Cranking Up To Eleven

Every conference agenda, and nearly every conversation regarding data, now has an element of big data to it. From Doug Laney's original Three Vs definition of velocity, variety and volume through to the more multifaceted understanding now, debate still rages over the key point regarding big data itself ─ is it actually happening?
Yes, is the simple answer. It's impossible to argue against the idea that datasets are getting bigger, that they're coming from many different sources and the time horizons for processing them are shrinking, whether that's due to technology development or function demand. But there's also an argument for no, as well. Big data, by its very definition, has always been there from a pure development perspective, in that it's the upper limit of what we can feasibly process in realistic timeframes, and what's beyond the ken of current computing ability.
Relativism and Realism
Taking that explanation into account, big data itself isn't actually a distinct phenomenon, but an intrinsic part of data usage, structured or otherwise. Labeling it as such, some argue, betrays a lack of understanding about the essence of information usage ─ it will always get bigger, and there will always be a limit. Finite resources and all that.
But neither seems particularly correct, and both have an element of facetiousness to their basic descriptions. Yes, data sets get bigger with the iterative expansion of computer power. Yes, what was considered big data even ten years ago, for instance, the organic database of every position across a large investment firm's enterprise, updated with corporate actions and projection logic, can comfortably fit onto most peoples' iPhones today. But given the level of electronic expansion in the past decade, and the consummate bloating of data generated, what we currently experience in terms of data growth is far beyond the precedent.
It's all relative, of course. The level of data that Google takes in, as an extreme example, is far in excess of what a small brokerage in the south of England may concern itself with.
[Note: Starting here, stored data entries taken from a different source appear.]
(* ===== verification/System.v ===== *)
(** * The metadata store as a whole

    A host that mounts the device, serves transactions, and can crash at any
    point, again and again.  It implements the simplest specification there
    is: a state of meta objects that changes by whole transactions.

    A write of the leader record can fail although the record reached its
    sector.  The host is then in doubt: it reported a failure, keeps the old
    record and the old cache, while the device holds the new state.  The
    specification allows both outcomes for the transaction, and the runs
    considered have no turn of a host in doubt: it is restarted first.
    [doubt_mixes] shows what happens otherwise. *)

From S2P Require Import Prelude Crc Lease Alloc Object Tx TxSafe LogIo Trim Log LogSem LogCirc LogInv Meta MetaInv TrimInv LogSafe LogThread Mount Replay MountSafe.

Open Scope Z_scope.

(** ** Specification *)

(** The objects after the transaction with the body [l]. *)
Definition ov_of (A : meta) (l : list act) : gmap key pfs_metaobj_phy := spec_acts A (0, 0) l ∅.
Definition commit (A : meta) (l : list act) : meta :=
  fun b => (fun obj => default obj (ov_of A l !! mo_key obj)) <$> A b.

(** [w] is the body of the transaction that a client has submitted; [ack]
    says that the client was told of its success, [doubt] that the turn left
    the leader sector with another record than the host has. *)
Inductive event :=
| EMount
| EMountFail
| ETurn (w : option (list act)) (ack doubt : bool)
| EIdle
| ECrash (w : option (list act)).

Inductive spec_step : meta -> event -> meta -> Prop :=
| sp_mount A : spec_step A EMount A
| sp_fail A : spec_step A EMountFail A
| sp_idle A : spec_step A EIdle A
| sp_refused A w doubt : spec_step A (ETurn w false doubt) A
| sp_done A l doubt : spec_step A (ETurn (Some l) true doubt) (commit A l)
| sp_doubt A l : spec_step A (ETurn (Some l) false true) (commit A l)
| sp_crash A w : spec_step A (ECrash w) A
| sp_crash_done A l : spec_step A (ECrash (Some l)) (commit A l).

Inductive spec_steps : meta -> list event -> meta -> Prop :=
| sps_nil A : spec_steps A [] A
| sps_cons A e A' es A'' : spec_step A e A' -> spec_steps A' es A'' -> spec_steps A (e :: es) A''.

(** ** Extensionality *)
Lemma spec_act_ext A B a : (forall b, A b = B b) -> forall k ov, spec_act A k a ov = spec_act B k a ov.
Proof.
  intros HAB. revert a. fix IH 1. intros [f|bda idx body cb] k ov; [done|]. simpl. rewrite HAB.
  destruct (B bda !! Z.to_nat idx) as [obj|]; [|done]. f_equal. generalize (ov_open obj ov).
  induction body as [|a l IHl]; intros ov'; [done|]. by rewrite IH, IHl.
Qed.

Lemma ov_of_ext A B l : (forall b, A b = B b) -> ov_of A l = ov_of B l.
Proof.
  intros HAB. unfold ov_of. generalize (∅ : gmap key pfs_metaobj_phy).
  induction l as [|a l IH]; intros ov; [done|]. simpl. by rewrite (spec_act_ext A B a HAB), IH.
Qed.

Lemma budget_le th : (budget th <= length (work_req th LOG_FLUSH) + 3)%nat.
Proof.
  unfold budget, rank. destruct (log_trim_forced _), (bool_decide _); try lia;
    destruct (_ =? _); try lia; destruct (_ =? _); lia.
Qed.

Section System.
Context (nslots ss : Z) (mnt : mount) (chunkv : list pfs_chunk).
Context (S0 : meta) (T0 L0 O0 : Z).
Context (trimgroup_nsect_threshold trimgroup_ntx_threshold trimgroup_ntx_threshold_hard : Z).
Context (trimgroup_nsects_swapinmax log_trim_interval log_skip_journal_probe : Z) (fuel turn_fuel : nat).

(** ** The system *)
Record sys := MkSys { sys_disk : disk; sys_up : option log_thread }.

Abbreviation mount_load := (pfs_mount_load trimgroup_nsect_threshold trimgroup_ntx_threshold trimgroup_ntx_threshold_hard
  trimgroup_nsects_swapinmax log_trim_interval log_skip_journal_probe fuel turn_fuel mnt chunkv).
Abbreviation turn := (log_thread_turn trimgroup_nsect_threshold trimgroup_ntx_threshold trimgroup_ntx_threshold_hard
  trimgroup_nsects_swapinmax log_trim_interval log_skip_journal_probe fuel turn_fuel).
Abbreviation swap := (log_thread_swap trimgroup_nsect_threshold trimgroup_ntx_threshold trimgroup_nsects_swapinmax).
(* ===== verification/Node.v ===== *)
(** * Node: [ApacheNode] and its path queries ([src/client/apacheparser.py])

    The tree node of the parser and the four query methods [find],
    [_find], [findall], [_findall].  The Python recursion pops the next
    path element from ONE list object that is shared by every recursive
    call ([pathelements.pop(0)]), so a call into one child consumes path
    elements that its later siblings then no longer see.  The model threads
    that list as explicit state: each query returns its result together
    with the list as the callee left it.  [find_ref] and [findall_ref] are
    the non-destructive queries the spec (§4.3) asks for. *)

From Stdlib Require Import String Ascii List Bool ZArith Lia.
From S2P Require Import Prelude PyStr.
Import ListNotations.
Import PyStr.

Module ApacheNode.

(** ** The node *)

Local Unset Elimination Schemes.

(** [ApacheNode(name, values, section)] with its [children] list.  The
    [parent] back-reference set by [add_child] is not a field: the parser
    keeps the path from the root to the current node explicitly
    (see [Parser.v]). *)
Inductive node : Type := Node {
  name : string;
  values : list string;
  section : bool;
  children : list node
}.

Local Set Elimination Schemes.

(** Induction over nodes, with the hypothesis on all children. *)
Section node_ind.
Variable P : node -> Prop.
Hypothesis P_node : forall nm vs sec cs, Forall P cs -> P (Node nm vs sec cs).

Fixpoint node_ind (n : node) : P n :=
  match n with
  | Node nm vs sec cs =>
      P_node nm vs sec cs
        ((fix go (l : list node) : Forall P l :=
            match l with
            | [] => Forall_nil P
            | c :: l' => Forall_cons c (node_ind c) (go l')
            end) cs)
  end.
End node_ind.

(** [add_child]: append to the children list. *)
Definition add_child (n c : node) : node :=
  Node (name n) (values n) (section n) (children n ++ [c]).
But both experience the same essential requirement ─ even for the small company, the addition of an extra source of market data, and incoming regulations over record keeping present it with a big data issue of processing and storage, even if it's not on a par with the sheer amount of data that Google deals with. Without reconciling two separate industries, as well, a tier-one investment bank with retail operations will generate an enormous level of data that fits what is becoming the traditional big data paradigm, but a small regional bank will also struggle with increased electronification and the information that produces as well.
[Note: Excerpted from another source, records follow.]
Lemma print_children src k nm vs cs :
  Forall (fun c => printable c = true -> prints_back src c) cs ->
  forallb printable cs = true -> (0 <= k)%Z ->
  forall acc stk,
  fold_res (step src) (flat_map (fun c => print_r c k) cs) (mk_pstate (Node nm vs true acc :: stk) None) =
  Ok (mk_pstate (Node nm vs true (app acc cs) :: stk) None).
Proof.
  induction 1 as [|c cs Hc _ IH]; intros Hp Hk acc stk; simpl.
  - now rewrite app_nil_r.
  - apply andb_prop in Hp as [Hpc Hpcs].
    rewrite fold_res_app, (Hc Hpc k _ Hk) by discriminate. simpl.
    unfold add_child; cbn [name values section children].
    rewrite (IH Hpcs Hk (app acc [c]) stk). now rewrite <- app_assoc.
Qed.

Lemma print_steps src n : printable n = true -> prints_back src n.
Proof.
  induction n as [nm vs sec cs IH] using node_ind; intros Hp k stk Hk Hstk.
  assert (Hk' : Z.leb 0 k = true) by (now apply Z.leb_le).
  destruct sec; simpl in Hp; cbn [print_r]; rewrite Hk'.
  - apply andb_prop in Hp as [Hp Hcs]. apply andb_prop in Hp as [Hp Hvals].
    apply andb_prop in Hp as [Hp Hvs]. apply andb_prop in Hp as [Hnm Hn].
    rewrite fold_res_app, fold_res_one.
    rewrite step_open; [simpl| now destruct (String.eqb_spec nm EmptyString) | exact Hn
                          | now destruct vs | apply Forall_forall; intros v Hv; exact (proj1 (forallb_forall _ _) Hvals v Hv)].
    rewrite fold_res_app, (print_children src (k + 1) nm vs cs IH Hcs) by lia.
    rewrite bind_Ok, app_nil_l, fold_res_one.
    change (String "<" (String "/" (nm ++ ">"))) with ("</" ++ nm ++ ">").
    rewrite step_close; [reflexivity| | |exact Hstk].
    + split; [now destruct (String.eqb_spec nm EmptyString)|].
      apply (all_chars_impl section_name_char); [|exact Hn].
      intros c; unfold section_name_char. now destruct (Ascii.eqb c gt), (Ascii.eqb c slash), (is_space c).
    + now apply name_char_no_gt.
  - destruct cs; [|now rewrite andb_false_r in Hp].
    rewrite fold_res_one, step_directive; [reflexivity|exact Hp].
Qed.

(** C9. Printing a tree with [print_r] and parsing the printed lines gives
    the tree back, for every tree whose names and values print as tokens
    the regular expressions read back (sections with at least one argument,
    directive names not starting with [#], [<] or a lower-case letter, no
    blanks inside a token, no trailing backslash); from a file or from a
    string alike. *)
Theorem print_parse_roundtrip src cs :
  forallb printable cs = true ->
  _parse src (print_r (Node EmptyString [] true cs) (-1)) = Ok (Node EmptyString [] true cs).
Proof.
  intros Hcs. unfold _parse. cbn [print_r]. simpl Z.leb. rewrite app_nil_l, app_nil_r.
  assert (Hall : Forall (fun c => printable c = true -> prints_back src c) cs)
    by (apply Forall_forall; intros c _; apply print_steps).
  unfold init, root_node.
  rewrite (print_children src (-1 + 1) EmptyString [] cs Hall Hcs) by lia. reflexivity.
Qed.

End ParserRoundtrip.

(** ** Continuation lines *)

Module ParserContinuation.
Import Parser ParserErrors.

Lemma step_starts_join src st l1 :
  pending st = None -> String.eqb (strip l1) EmptyString = false ->
  is_comment (strip l1) = false -> ends_bslash (strip l1) = true ->
  step src st l1 = match src with
                   | FileIter => Ok (mk_pstate (stack st) (Some (strip l1)))
                   | ListIter => Raise (AttributeError "'list' object has no attribute 'next'")
                   end.
Proof. intros Hp He Hc Hb. unfold step. now rewrite Hp, He, Hc, Hb. Qed.
(* ===== verification/Config.v ===== *)
(** * Config: [ApacheConfig] ([src/client/apacheparser.py]) and [clean_body]
    ([src/client/common.py])

    One object per parsed file: its name, its tree, the directive index
    [directives] (a Python dict from a name to the list of its joined
    values) and the virtual-host map [domains] (a dict from a [ServerName]
    to a list of port lists).  The dicts are stdpp [gmap]s.  Methods that
    mutate the object return the new object. *)

From stdpp Require Import gmap strings.
From Stdlib Require Import Ascii ZArith.
From S2P Require Import Prelude PyStr Node Parser Lines FileSystem.
Import PyStr ApacheNode Parser.

(** The names bound at module level. *)
Module PyGlobals.

(** [common.py], in the order of its statements; [f] is the variable of
    the list comprehension of line 56, which Python 2 leaks into the
    module. *)
Definition common_globals : list string :=
  ["ConfigParser"; "os"; "re"; "sys"; "ROOT"; "path"; "warnings"; "CLIENT_CONFIG_FN";
   "client_config"; "HOST"; "PORT"; "AUTH_KEY"; "DEBUG"; "RH_RELEASE"; "IP_FORWARD";
   "RPM_PKGS"; "SSH_CONFIG_FILE"; "IPTABLES"; "PHP_INI"; "MY_CNF"; "IFCONFIG"; "HOSTNAME";
   "UNAME"; "MOUNT"; "LSOF"; "IPTABLES_SAVE"; "APACHE_ROOT"; "APACHE_CONF";
   "f"; "APACHE_IGNORE_DIRECTIVES"; "PARSE_CONF_COMMENTS"; "clean_body"].

(** [apacheparser.py]: its imports, the names of [from common import *]
    and its two classes. *)
Definition apacheparser_globals : list string :=
  ["glob"; "os"; "re"; "sys"] ++ common_globals ++ ["ApacheNode"; "ApacheConfig"].

End PyGlobals.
The level of data that Google takes in, as an extreme example, is far in excess of what a small brokerage in the south of England may concern itself with. But both experience the same essential requirement.
Living, Breathing
But even the issue becomes the process eventually. Take our coverage of big data at Waters, for instance. A while back, I filed a lengthy story on the basics of big data, and we decided that, as a rule going forward, we would capitalize the words in order to differentiate the idea of big data from the fact that there was a large amount of data. Last week, we decided to revert to non-capitalized forms, as the concept is so widespread now that it almost seems ridiculous to refer to it as a proper noun.
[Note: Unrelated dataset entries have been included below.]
(** A loop through two files ends: the removal of the parent's name
    drops [a.conf] from the includes of [b.conf], so the walk gives the
    records of [a.conf] then [b.conf] with any fuel from 1 on. *)
Theorem two_file_loop_ends fuel :
  option_map (fmap_result (map (fun r => (rec_filename r, included r))))
    (@get_apache_configs fs_pair st (S fuel))
  = Some (Ok [(a_conf, [b_conf]); (b_conf, [])]).
Proof. destruct fuel; vm_compute; reflexivity. Qed.

Definition broken_rank (f : string) : nat := if String.eqb a_conf f then 1 else 0.

Lemma broken_ranked : @ranked fs_broken st broken_rank.
Proof.
  intros f inc g Hf Hg. unfold broken_rank.
  destruct (String.eqb a_conf f) eqn:Ea.
  { apply String.eqb_eq in Ea as <-. vm_compute in Hf. inv Hf.
    destruct Hg as [<-|[<-|[]]]; vm_compute; lia. }
  destruct (String.eqb b_conf f) eqn:Eb.
  { apply String.eqb_eq in Eb as <-. vm_compute in Hf. discriminate. }
  destruct (String.eqb c_conf f) eqn:Ec.
  { apply String.eqb_eq in Ec as <-. vm_compute in Hf. inv Hf. destruct Hg. }
  assert (Hr : @read_lines fs_broken f = None).
  { apply ListFs.lf_read_absent. cbn [forallb fst]. now rewrite Ea, Eb, Ec. }
  unfold raw_includes, ApacheConfig.parse, ApacheConfig.parse_file in Hf.
  rewrite Hr in Hf. discriminate.
Qed.

(** Witness of C20: the malformed [b.conf], included by [a.conf]. *)
Lemma include_error_raises_witness :
  exists e', @get_apache_configs fs_broken st 1 = Some (Raise e').
Proof.
  apply (@include_error_raises fs_broken st broken_rank 1 b_conf (SectionMismatch "B" "A"));
    [exact broken_ranked | vm_compute; reflexivity | vm_compute; lia | | vm_compute; reflexivity].
  apply rtc_once. exists [b_conf; c_conf]. split; [vm_compute; reflexivity | now left].
Defined.

(** An error in one included file aborts the whole walk: the
    [Exception] of the malformed [b.conf] escapes [get_apache_configs], and
    neither [c.conf] nor [a.conf] is reported. *)
Theorem include_error_aborts fuel :
  @get_apache_configs fs_broken st fuel = Some (Raise (SectionMismatch "B" "A")).
Proof. destruct fuel; vm_compute; reflexivity. Qed.

(** A file whose only [Include] target is itself gives one record,
    with an empty [included] list: [get_includes] returns the file's own
    path and [recurse] removes it. *)
Theorem self_include_dropped fuel :
  option_map (fmap_result (map (fun r => (rec_filename r, included r))))
    (@get_apache_configs fs_self st fuel)
  = Some (Ok [(a_conf, [])]).
Proof. destruct fuel; vm_compute; reflexivity. Qed.

End WalkExamples.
In summary, I'm falling somewhere between the lines, as arguably should be the case as a journalist. While I agree that data naturally evolves and expands, I also think that the sharp incline, plotted on the metaphorical graph, can't be ignored. But I'm mainly interested in what you, the end users and the experts, think.
The keen readers among you, finally, may also have noticed a new byline on the staff this past week. Marina Daras, formerly of Private Banker International and Investment Europe, among other titles, joins us in London as our European staff writer. She can be reached at marina.daras@incisivemedia.com.
Only users who have a paid subscription or are part of a corporate subscription are able to print or copy content.
To access these options, along with all other subscription benefits, please contact info@waterstechnology.com or view our subscription options here: http://subscriptions.waterstechnology.com/subscribe
You are currently unable to print this content. Please contact info@waterstechnology.com to find out more.
You are currently unable to copy this content. Please contact info@waterstechnology.com to find out more.
Copyright Infopro Digital Limited. All rights reserved.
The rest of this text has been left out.